◆ Directions: Which lines below contain the word "statuses"? Copy each one.

◆ Data extract:
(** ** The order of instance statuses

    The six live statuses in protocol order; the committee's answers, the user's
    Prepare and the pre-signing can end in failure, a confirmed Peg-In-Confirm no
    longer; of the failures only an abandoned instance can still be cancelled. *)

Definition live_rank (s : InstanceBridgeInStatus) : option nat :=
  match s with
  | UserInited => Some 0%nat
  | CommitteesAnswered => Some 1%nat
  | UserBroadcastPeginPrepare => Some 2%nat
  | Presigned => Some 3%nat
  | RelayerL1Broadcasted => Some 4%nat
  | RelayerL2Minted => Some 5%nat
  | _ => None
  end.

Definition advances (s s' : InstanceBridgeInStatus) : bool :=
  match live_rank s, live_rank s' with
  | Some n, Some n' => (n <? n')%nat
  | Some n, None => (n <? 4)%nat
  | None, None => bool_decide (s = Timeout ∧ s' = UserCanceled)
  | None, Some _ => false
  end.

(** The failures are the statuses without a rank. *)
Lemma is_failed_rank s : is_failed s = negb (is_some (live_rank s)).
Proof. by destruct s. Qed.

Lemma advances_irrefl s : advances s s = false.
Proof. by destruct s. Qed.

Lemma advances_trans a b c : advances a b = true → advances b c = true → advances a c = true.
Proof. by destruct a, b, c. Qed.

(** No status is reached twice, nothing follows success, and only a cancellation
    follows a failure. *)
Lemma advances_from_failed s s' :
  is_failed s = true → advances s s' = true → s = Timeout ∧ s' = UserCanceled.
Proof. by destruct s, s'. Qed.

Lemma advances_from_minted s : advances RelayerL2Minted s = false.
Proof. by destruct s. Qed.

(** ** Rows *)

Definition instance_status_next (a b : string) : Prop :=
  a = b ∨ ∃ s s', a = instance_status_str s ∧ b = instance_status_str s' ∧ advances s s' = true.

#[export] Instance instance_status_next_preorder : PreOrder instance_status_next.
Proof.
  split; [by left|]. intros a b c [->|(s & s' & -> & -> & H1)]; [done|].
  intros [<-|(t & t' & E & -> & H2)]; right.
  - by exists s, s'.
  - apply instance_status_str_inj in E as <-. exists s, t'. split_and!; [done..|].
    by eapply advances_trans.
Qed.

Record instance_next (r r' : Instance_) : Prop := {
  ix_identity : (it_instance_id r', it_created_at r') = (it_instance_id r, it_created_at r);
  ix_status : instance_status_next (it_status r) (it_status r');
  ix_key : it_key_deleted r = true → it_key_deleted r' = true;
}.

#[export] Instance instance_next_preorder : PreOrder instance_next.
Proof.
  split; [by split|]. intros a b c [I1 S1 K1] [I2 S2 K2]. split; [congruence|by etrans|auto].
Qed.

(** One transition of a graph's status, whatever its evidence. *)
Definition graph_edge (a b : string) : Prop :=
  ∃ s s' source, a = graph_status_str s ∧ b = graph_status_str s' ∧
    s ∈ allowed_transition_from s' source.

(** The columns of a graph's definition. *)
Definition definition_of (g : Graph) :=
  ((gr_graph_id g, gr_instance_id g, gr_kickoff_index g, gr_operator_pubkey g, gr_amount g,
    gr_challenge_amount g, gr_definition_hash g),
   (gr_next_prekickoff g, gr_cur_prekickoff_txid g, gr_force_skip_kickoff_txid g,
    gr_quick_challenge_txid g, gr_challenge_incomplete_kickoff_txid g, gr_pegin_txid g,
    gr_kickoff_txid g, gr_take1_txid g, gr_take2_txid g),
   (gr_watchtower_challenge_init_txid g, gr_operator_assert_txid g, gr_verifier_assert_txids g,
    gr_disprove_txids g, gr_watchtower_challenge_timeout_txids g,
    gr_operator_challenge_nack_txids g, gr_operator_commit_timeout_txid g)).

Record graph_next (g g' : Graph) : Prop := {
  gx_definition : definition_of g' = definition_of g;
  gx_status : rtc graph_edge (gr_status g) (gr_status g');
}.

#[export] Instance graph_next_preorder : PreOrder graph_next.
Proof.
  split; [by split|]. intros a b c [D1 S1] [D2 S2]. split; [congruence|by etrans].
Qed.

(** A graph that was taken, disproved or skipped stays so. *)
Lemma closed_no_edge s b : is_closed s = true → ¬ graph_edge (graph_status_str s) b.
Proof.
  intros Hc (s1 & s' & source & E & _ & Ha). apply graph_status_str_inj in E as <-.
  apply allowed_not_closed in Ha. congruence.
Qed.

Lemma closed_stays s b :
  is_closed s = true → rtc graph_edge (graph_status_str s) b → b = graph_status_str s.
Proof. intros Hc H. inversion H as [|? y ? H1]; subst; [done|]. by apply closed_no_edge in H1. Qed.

◆ Output of the exercise:
(** ** The order of instance statuses
    The six live statuses in protocol order; the committee's answers, the user's
(** The failures are the statuses without a rank. *)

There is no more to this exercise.